WHAT IS BEING ASKED: Go over the entries and report the lines where the word "NoDup" occurs.

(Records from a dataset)
(** * fix_html_structure.py: repairing an HTML document nested in a wrapper div

    A shallow embedding of [src/fix_html_structure.py] and the properties of
    its one rewrite: the regular expression search, the splice of groups 1, 3
    and 5, the per-file read/rewrite and the batch loop over a directory. *)

From Stdlib Require Import String Ascii NArith.
From stdpp Require Import base option list gmap strings sorting.

Local Open Scope nat_scope.

(** ** Text

    A Python [str] is a sequence of Unicode code points; a code point is a
    natural number. *)

Abbreviation text := (list N) (only parsing).

Definition text_of (s : string) : text :=
  map N_of_ascii (list_ascii_of_string s).

(** The double quote, code point 34. *)
Definition dquote : string := String (ascii_of_nat 34) EmptyString.

(** The literals of the pattern. *)
Definition DIV_OPEN : text :=
  text_of ("<div class=" ++ dquote ++ "display-inner" ++ dquote ++ ">").
Definition DOCTYPE : text := text_of "<!DOCTYPE html>".
Definition BODY_OPEN : text := text_of "<body".
Definition GT : text := text_of ">".
Definition BODY_CLOSE : text := text_of "</body>".
Definition HTML_CLOSE : text := text_of "</html>".
Definition DIV_CLOSE : text := text_of "</div>".

(** [\s] on a [str] pattern: the code points for which CPython's
    [Py_UNICODE_ISSPACE] holds. *)
Definition is_space (c : N) : bool :=
  ((9 <=? c) && (c <=? 13) || (28 <=? c) && (c <=? 32) || (c =? 133)
   || (c =? 160) || (c =? 5760) || (8192 <=? c) && (c <=? 8202)
   || (c =? 8232) || (c =? 8233) || (c =? 8239) || (c =? 8287)
   || (c =? 12288))%N.

(** ** Regular expressions, as far as the pattern uses them *)

(** A single-character item: [.] under [re.DOTALL] and [\s]. *)
Inductive charset : Type :=
| AnyChar
| SpaceChar.
(** * Matrix knowledge modules: the packager and the loader

    A shallow embedding of [packager/create_module.py] (class
    [KnowledgePackager]) and [loader/download.py] (class
    [MatrixKnowledgeLoader]).

    - Python values are the JSON-like universe [pyval]; a [str] is a Rocq
      string, one character per [ascii] (exact on ASCII text).
    - Python exceptions are the constructors of [exn]; code that can raise
      lives in the error monad [result], code that also touches the file
      system, the clock or [stdout] in the state-and-error monad [M].
    - The library codecs ([json], [pickle], [tarfile], [hashlib], [repr],
      float rounding) are the fields of a [Runtime] record: every theorem
      holds for any choice of them.
    - Every file-system primitive first consults a fault plan carried by the
      state, so an I/O failure can be injected at any step.
    - The coroutines run to completion one after the other: [await] is plain
      sequencing. *)

From Stdlib Require Import ZArith String Ascii List Lia.
From Stdlib Require QArith.
From stdpp Require Import base option list gmap sets strings pretty.

Set Warnings "-register-all".
#[local] Open Scope Z_scope.

(** ** Python values *)

Definition Q := QArith_base.Q.

Inductive pyval :=
| PNone
| PBool (b : bool)
| PInt (z : Z)
| PFloat (q : Q)
| PStr (s : string)
| PList (l : list pyval)
| PDict (d : list (pyval * pyval)).

(** A dict is the list of its items in insertion order. *)
Abbreviation pydict := (list (pyval * pyval)).

(** ** Exceptions and the error monad *)

Inductive exn :=
| KeyError (k : string)
| TypeError
| AttributeError
| FileNotFoundError (p : string)
| FileExistsError (p : string)
| IsADirectoryError (p : string)
| NotADirectoryError (p : string)
| OSError
| ReadError
| JSONDecodeError
| UnpicklingError.

Inductive result (A : Type) :=
| Ok (a : A)
| Raise (e : exn).
Arguments Ok {A} a.
Arguments Raise {A} e.

#[global] Instance result_ret : MRet result := λ A a, Ok a.
#[global] Instance result_bind : MBind result := λ A B f m,
  match m with
  | Ok a => f a
  | Raise e => Raise e
  end.

(** [for x in xs: acc = body(acc, x)], leaving at the first exception. *)
Fixpoint for_each {A S : Type} (body : S → A → result S) (xs : list A) (acc : S)
  : result S :=
  match xs with
  | [] => Ok acc
  | x :: xs' => acc' ← body acc x; for_each body xs' acc'
  end.

(** ** Built-ins *)

Module Py.

(** Numbers compare by value across [bool], [int] and [float]. *)
Definition num_of (v : pyval) : option Q :=
  match v with
  | PBool b => Some (QArith_base.inject_Z (Z.b2z b))
  | PInt z => Some (QArith_base.inject_Z z)
  | PFloat q => Some q
  | _ => None
  end.

(** [a == b] on hashable values, as dict keys are compared. *)
Definition key_eqb (a b : pyval) : bool :=
  match a, b with
  | PNone, PNone => true
  | PStr s, PStr t => String.eqb s t
  | _, _ =>
      match num_of a, num_of b with
      | Some p, Some q => QArith_base.Qeq_bool p q
      | _, _ => false
      end
  end.
Lemma check_exposed_tensors_list_cut_witness :
  exposed Input Demo.declared_x <> []
  /\ (length (exposed Input Demo.declared_x) <= length [[None; Some 4]])%nat
  /\ _check_exposed_tensors Input
       (Some (ShapeList ([[None; Some 4]] ++ [[Some 7]; [Some 8; None]])))
       Demo.declared_x
     = _check_exposed_tensors Input (Some (ShapeList [[None; Some 4]]))
         Demo.declared_x.
Proof.
  split; [discriminate|]. split; [cbn; lia|].
  apply (check_exposed_tensors_list_cut Input [[None; Some 4]]
           [[Some 7]; [Some 8; None]] Demo.declared_x);
    [discriminate|cbn; lia].
Defined.

Lemma check_exposed_tensors_list_short_witness :
  (length ([] : list shape) < length (exposed Input Demo.declared_x))%nat
  /\ _check_exposed_tensors Input (Some (ShapeList [])) Demo.declared_x
     = Raise ShapeMismatchError Demo.declared_x.
Proof.
  split; [cbn; lia|].
  apply (check_exposed_tensors_list_short Input [] Demo.declared_x).
  cbn; lia.
Defined.

Lemma check_exposed_tensors_declares_list_witness :
  exposed Output empty_config = []
  /\ exists c',
       _check_exposed_tensors Output
         (Some (ShapeList [[None; Some 10]; [Some 3]])) empty_config
       = Ok tt c'
       /\ exposed Output c'
          = [mkTensor "output_0" [-1; 10] "float32";
             mkTensor "output_1" [3] "float32"]
       /\ exposed Input c' = [].
Proof.
  split; [reflexivity|].
  apply (check_exposed_tensors_declares_list Output
           [[None; Some 10]; [Some 3]] empty_config);
    [reflexivity|repeat constructor].
Defined.

Lemma check_exposed_tensors_positional_witness :
  exposed Input Demo.declared_x <> []
  /\ NoDup (tensor_name <$> exposed Input Demo.declared_x)
  /\ length [[Some 0; Some 4]] = length (exposed Input Demo.declared_x)
  /\ (Forall2 (fun ex sh => dims ex = or_minus_one <$> sh)
        (exposed Input Demo.declared_x) [[Some 0; Some 4]] ->
      _check_exposed_tensors Input (Some (ShapeList [[Some 0; Some 4]]))
        Demo.declared_x
      = Ok tt Demo.declared_x)
  /\ (~ Forall2 (fun ex sh => dims ex = or_minus_one <$> sh)
          (exposed Input Demo.declared_x) [[Some 0; Some 4]] ->
      _check_exposed_tensors Input (Some (ShapeList [[Some 0; Some 4]]))
        Demo.declared_x
      = Raise ShapeMismatchError Demo.declared_x).
Proof.
  assert (H : NoDup (tensor_name <$> exposed Input Demo.declared_x))
    by (cbn; distinct_strings).
  split; [discriminate|]. split; [exact H|]. split; [reflexivity|].
  apply (check_exposed_tensors_positional Input [[Some 0; Some 4]]
           Demo.declared_x); [discriminate|exact H|reflexivity].
Defined.

(** ** Repository entries: exporters and the default version *)

Section ModelMore.
Context {F W ModelFn : Type} `{FileSystem F W}.
Variable fs : F.
Variable exporters : list (Exporter ModelFn W).
Variable config_write : M (World W) unit.

Lemma find_exporter_loop_spec (self : Model) (model_fn : ModelFn)
    (l : list (Exporter ModelFn W)) :
  match _find_exporter_loop self model_fn l with
  | inr x =>
      exists pre post,
        l = (pre ++ x :: post)%list /\ fits self model_fn x
        /\ Forall (fun y => ~ fits self model_fn y) pre
  | inl e => e = NoExporterError /\ Forall (fun y => ~ fits self model_fn y) l
  end.
Proof.
  induction l as [|y l IH]; cbn; [split; [reflexivity|constructor]|].
  assert (Hskip : ~ fits self model_fn y ->
            match _find_exporter_loop self model_fn l with
            | inr x =>
                exists pre post,
                  y :: l = (pre ++ x :: post)%list /\ fits self model_fn x
                  /\ Forall (fun y => ~ fits self model_fn y) pre
            | inl e =>
                e = NoExporterError
                /\ Forall (fun y => ~ fits self model_fn y) (y :: l)
            end).
  { intros Hy. destruct (_find_exporter_loop self model_fn l) as [e|x].
    - destruct IH as [-> Hl]. split; [reflexivity|now constructor].
    - destruct IH as (pre & post & -> & Hx & Hpre).
      exists (y :: pre), post. split; [reflexivity|].
      split; [assumption|now constructor]. }
  case_bool_decide as Hp.
  - destruct (handles y model_fn) as [[|]|] eqn:Hh.
    + exists [], l. split; [reflexivity|]. split; [now split|constructor].
    + apply Hskip. intros [_ Hf]. congruence.
    + apply Hskip. intros [_ Hf]. congruence.
  - apply Hskip. intros [Hf _]. congruence.
Qed.

(** [_find_exporter] returns the first exporter, in enumeration order,
    that targets the model's platform and handles the model function;
    exporters whose test raises [ImportError] are passed over; when none
    fits it fails.  Storage and configuration are not touched. *)
Theorem find_exporter_first (self : Model) (model_fn : ModelFn)
    (w : World W) :
  match _find_exporter exporters self model_fn w with
  | Ok x w' =>
      w' = w
      /\ exists pre post,
           exporters = (pre ++ x :: post)%list /\ fits self model_fn x
           /\ Forall (fun y => ~ fits self model_fn y) pre
  | Raise e w' =>
      w' = w /\ e = NoExporterError
      /\ Forall (fun y => ~ fits self model_fn y) exporters
  end.
Proof.
  unfold _find_exporter.
  pose proof (find_exporter_loop_spec self model_fn exporters) as Hs.
  destruct (_find_exporter_loop self model_fn exporters) as [e|x].
  - destruct Hs as [-> Hl]. now repeat split.
  - split; [reflexivity|exact Hs].
Qed.

(** When no exporter fits, [export_version] fails before anything else
    happens: no version is looked up, no directory is made, and the world
    is as it was. *)
Theorem export_version_no_exporter (self : Model) (model_fn : ModelFn)
    (version : option Z) (input_shapes : option (list (string * shape)))
    (output_names : option (list string)) (verbose : Z) (w : World W) :
  Forall (fun y => ~ fits self model_fn y) exporters ->
  export_version fs exporters config_write self model_fn version
    input_shapes output_names verbose w
  = Raise NoExporterError w.
Proof.
  intros Hnone. unfold export_version. apply bind_Raise.
  unfold _find_exporter.
  pose proof (find_exporter_loop_spec self model_fn exporters) as Hs.
  destruct (_find_exporter_loop self model_fn exporters) as [e|x].
  - now destruct Hs as [-> _].
  - exfalso. destruct Hs as (pre & post & -> & Hx & _).
    apply Forall_app in Hnone as [_ Hn].
    apply Forall_cons in Hn as [Hn _]. now apply Hn.
Qed.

RESPONSE TO THIS EXERCISE:
  /\ NoDup (tensor_name <$> exposed Input Demo.declared_x)
  assert (H : NoDup (tensor_name <$> exposed Input Demo.declared_x))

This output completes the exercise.